• [Task to complete]: All lines in the data bearing the string "congruence" should be identified and copied.

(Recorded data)
(** A new task. *)
Lemma rw_start_inv s key kind (readers : StrMap (gset nat)) (writers : StrMap nat) (wait : gset nat) p :
  rw_inv s → let t := rw_next s in let x := mkRwTask key kind wait p in
  (∀ u, u ∈ wait ↔ u ∈ curr_writer key s ∨ (kind = RWrite ∧ u ∈ curr_readers key s)) →
  (p = RWaiting ∨ (p = RHolding ∧ wait = ∅)) →
  (∀ k, k ≠ key → readers !! k = key_to_current_readers s !! k ∧ writers !! k = key_to_current_writer s !! k) →
  match kind with
  | RRead => readers !! key = Some ({[t]} ∪ curr_readers key s) ∧ writers !! key = key_to_current_writer s !! key
  | RWrite => default ∅ (readers !! key) = (∅ : gset nat) ∧ writers !! key = Some t
  end →
  rw_inv (mkRwLock readers writers (rw_called s) (<[t := x]> (rw_tasks s)) (S t)).
Proof.
  intros Hs t x Hwait Hp Hother Hmaps. pose proof Hs as [H1 H2 H0 H3 H4 H5 H6 H7 H8 H9 H10 H11].
  set (s' := mkRwLock _ _ _ _ _).
  assert (∀ u y, rw_tasks s' !! u = Some y → (t = u ∧ x = y) ∨ (t ≠ u ∧ rw_tasks s !! u = Some y)) as Hins
    by (intros u y; apply lookup_insert_Some).
  assert (rw_tasks s !! t = None) as Hfresh by (apply eq_None_not_Some; intros [y Hy]; specialize (H1 t y Hy); unfold t in *; lia).
  assert (∀ u y, rw_tasks s !! u = Some y → rw_tasks s' !! u = Some y ∧ u ≠ t) as Hold.
  { intros u y Hy. assert (u ≠ t) by (intros ->; congruence). split; [|done]. unfold s'. cbn. by rewrite lookup_insert_ne. }
  assert (∀ k u, is_writer s k u → is_writer s' k u) as Hw1.
  { intros k u (y & Hy & ?). exists y. by destruct (Hold u y Hy). }
  assert (∀ k u, is_writer s' k u → is_writer s k u ∨ (u = t ∧ k = key ∧ kind = RWrite)) as Hw2.
  { intros k u (y & [[<- <-]|[_ Hy]]%Hins & Hk & Hkd); [by right|left; by exists y]. }
  assert (t ∉ rw_called s) as Hnc by (intros Hc%H0; unfold t in *; lia).
  assert (∀ w, w ∈ curr_writer key s → key_to_current_writer s !! key = Some w) as Hcw.
  { intros w. unfold curr_writer. destruct (key_to_current_writer s !! key); set_solver. }
  assert (∀ w, key_to_current_writer s !! key = Some w → w ∈ wait) as Hcw'.
  { intros w Hw. apply Hwait. left. unfold curr_writer. rewrite Hw. set_solver. }
  assert (∀ u, u ∈ wait → ∃ y, rw_tasks s !! u = Some y ∧ rt_key y = key) as Hwt.
  { intros u [Hu%Hcw|[_ Hu]]%Hwait; [destruct (H8 key u Hu) as (y & ? & ? & _); eauto|by apply H10]. }
  assert (∀ w, key_to_current_writer s !! key = Some w → is_writer s' key w) as Hcur.
  { intros w Hw. apply Hw1. destruct (H8 key w Hw) as (y & ? & ? & ? & _). by exists y. }
  assert (∀ k w, key_to_current_writer s !! k = Some w → ∃ w', writers !! k = Some w' ∧ (w ≤ w')%nat) as Hlater.
  { intros k w Hk. destruct (decide (k = key)) as [->|Hne]; [|exists w; destruct (Hother k Hne) as [_ ->]; done].
    destruct kind; destruct Hmaps as [_ ->]; [by exists w|]. exists t. split; [done|]. destruct (H8 key w Hk) as (y & Hy & _). specialize (H1 w y Hy). unfold t. lia. }
  split.
  - intros u y [[<- <-]|[_ Hy]]%Hins; cbn; [lia|]. specialize (H1 u y Hy). unfold t. lia.
  - intros u y [[<- <-]|[_ Hy]]%Hins; [|by apply H2]. cbn. split; [done|destruct Hp as [->|[-> _]]; intros [?|?]; done].
  - intros u Hu%H0. cbn. lia.
  - intros u y v [[<- <-]|[_ Hy]]%Hins.
    + cbn. intros (y & Hy & Hk)%Hwt. split; [by eapply H1|]. exists y. by destruct (Hold v y Hy).
    + intros Hv. destruct (H3 u y v Hy Hv) as (? & z & Hz & ?). split; [done|]. exists z. by destruct (Hold v z Hz).
  - intros u y [[<- <-]|[_ Hy]]%Hins; [|by intros; eapply H4]. cbn. intros Hph. destruct Hp as [?|[_ ->]]; [congruence|set_solver].
  - intros u y [[<- <-]|[_ Hy]]%Hins; [|by apply H5]. done.
  - intros u y v z [[<- <-]|[_ Hy]]%Hins Hk.
    + cbn in *. subst kind. intros [[<- <-]|[_ Hz]]%Hins Hkz Hlt; [lia|].
      destruct (rt_kind z) eqn:Ekz.
      * destruct (H11 v z Hz Ekz) as [?|[Hin|(w & Hw & ?)]]; [by left| |]; rewrite Hkz in *.
        -- right. left. apply Hwait. by right.
        -- right. right. exists w. eauto.
      * destruct (H9 key v) as [?|(w & Hw & ?)]; [by exists z|by left|]. right.
        destruct (decide (v = w)) as [->|?]; [left; eauto|]. right. exists w. split_and!; [eauto|eauto|lia].
    + intros [[<- <-]|[_ Hz]]%Hins Hkz Hlt; [specialize (H1 u y Hy); unfold t in *; lia|].
      destruct (H6 u y v z Hy Hk Hz Hkz Hlt) as [?|[?|(w & ? & ? & ?)]]; [by left|by right; left|]. right. right. exists w. eauto.
  - intros u y v [[<- <-]|[_ Hy]]%Hins Hk.
    + cbn in *. subst kind. intros [Hv|(-> & _ & ?)]%Hw2 Hlt; [|done].
      destruct (H9 key v Hv) as [?|(w & Hw & ?)]; [by left|]. right. exists w. eauto.
    + intros [Hv|(-> & _ & _)]%Hw2 Hlt; [|specialize (H1 u y Hy); unfold t in *; lia].
      destruct (H7 u y v Hy Hk Hv Hlt) as [?|(w & ? & ? & ?)]; [by left|]. right. exists w. eauto.
  - intros k w Hkw. destruct (decide (k = key)) as [->|Hne].
    + destruct kind; destruct Hmaps as [_ Hm]; cbn in Hkw; rewrite Hm in Hkw.
      * destruct (H8 key w Hkw) as (y & Hy & ?). exists y. by destruct (Hold w y Hy).
      * injection Hkw as <-. exists x. unfold s', x. cbn. rewrite lookup_insert_eq. split_and!; [done..|].
        destruct Hp as [->|[-> _]]; done.
    + destruct (Hother k Hne) as [_ Hm]. cbn in Hkw. rewrite Hm in Hkw. destruct (H8 k w Hkw) as (y & Hy & ?). exists y. by destruct (Hold w y Hy).
  - intros k u [Hu|(-> & -> & ->)]%Hw2.
    + destruct (H9 k u Hu) as [?|(w & Hw & ?)]; [by left|]. right. destruct (Hlater k w Hw) as (w' & ? & ?). exists w'. split; [done|lia].
    + right. exists t. destruct Hmaps as [_ Hm]. by split.
  - intros k u Hu. destruct (decide (k = key)) as [->|Hne].
    + unfold curr_readers in Hu. cbn in Hu. destruct kind; destruct Hmaps as [Hm _]; rewrite Hm in Hu; cbn in Hu; [|by apply elem_of_empty in Hu].
      apply elem_of_union in Hu as [->%elem_of_singleton|Hu].
      * exists x. unfold s'. cbn. by rewrite lookup_insert_eq.
      * destruct (H10 key u Hu) as (y & Hy & ?). exists y. by destruct (Hold u y Hy).
    + unfold curr_readers in Hu. cbn in Hu. destruct (Hother k Hne) as [Hm _]. rewrite Hm in Hu.
      destruct (H10 k u Hu) as (y & Hy & ?). exists y. by destruct (Hold u y Hy).
  - intros u y [[<- <-]|[_ Hy]]%Hins Hk.
    + cbn in *. subst kind. right. left. unfold curr_readers. cbn. destruct Hmaps as [-> _]. cbn. set_solver.
    + destruct (H11 u y Hy Hk) as [?|[Hin|(w & Hw & ?)]]; [by left| |].
      * destruct (decide (rt_key y = key)) as [Ek|Hne].
        -- rewrite Ek in *. destruct kind; destruct Hmaps as [Hm1 Hm2].
           ++ right. left. unfold curr_readers at 1. cbn. rewrite Hm1. cbn. set_solver.
           ++ right. right. exists t. split; [done|]. by eapply H1.
        -- right. left. unfold curr_readers. cbn. by destruct (Hother _ Hne) as [-> _].
      * right. right. destruct (Hlater _ w Hw) as (w' & ? & ?). exists w'. split; [done|lia].
Qed.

• [Output below]:
  { intros u y Hy. assert (u ≠ t) by (intros ->; congruence). split; [|done]. unfold s'. cbn. by rewrite lookup_insert_ne. }
  - intros u y [[<- <-]|[_ Hy]]%Hins; [|by intros; eapply H4]. cbn. intros Hph. destruct Hp as [?|[_ ->]]; [congruence|set_solver].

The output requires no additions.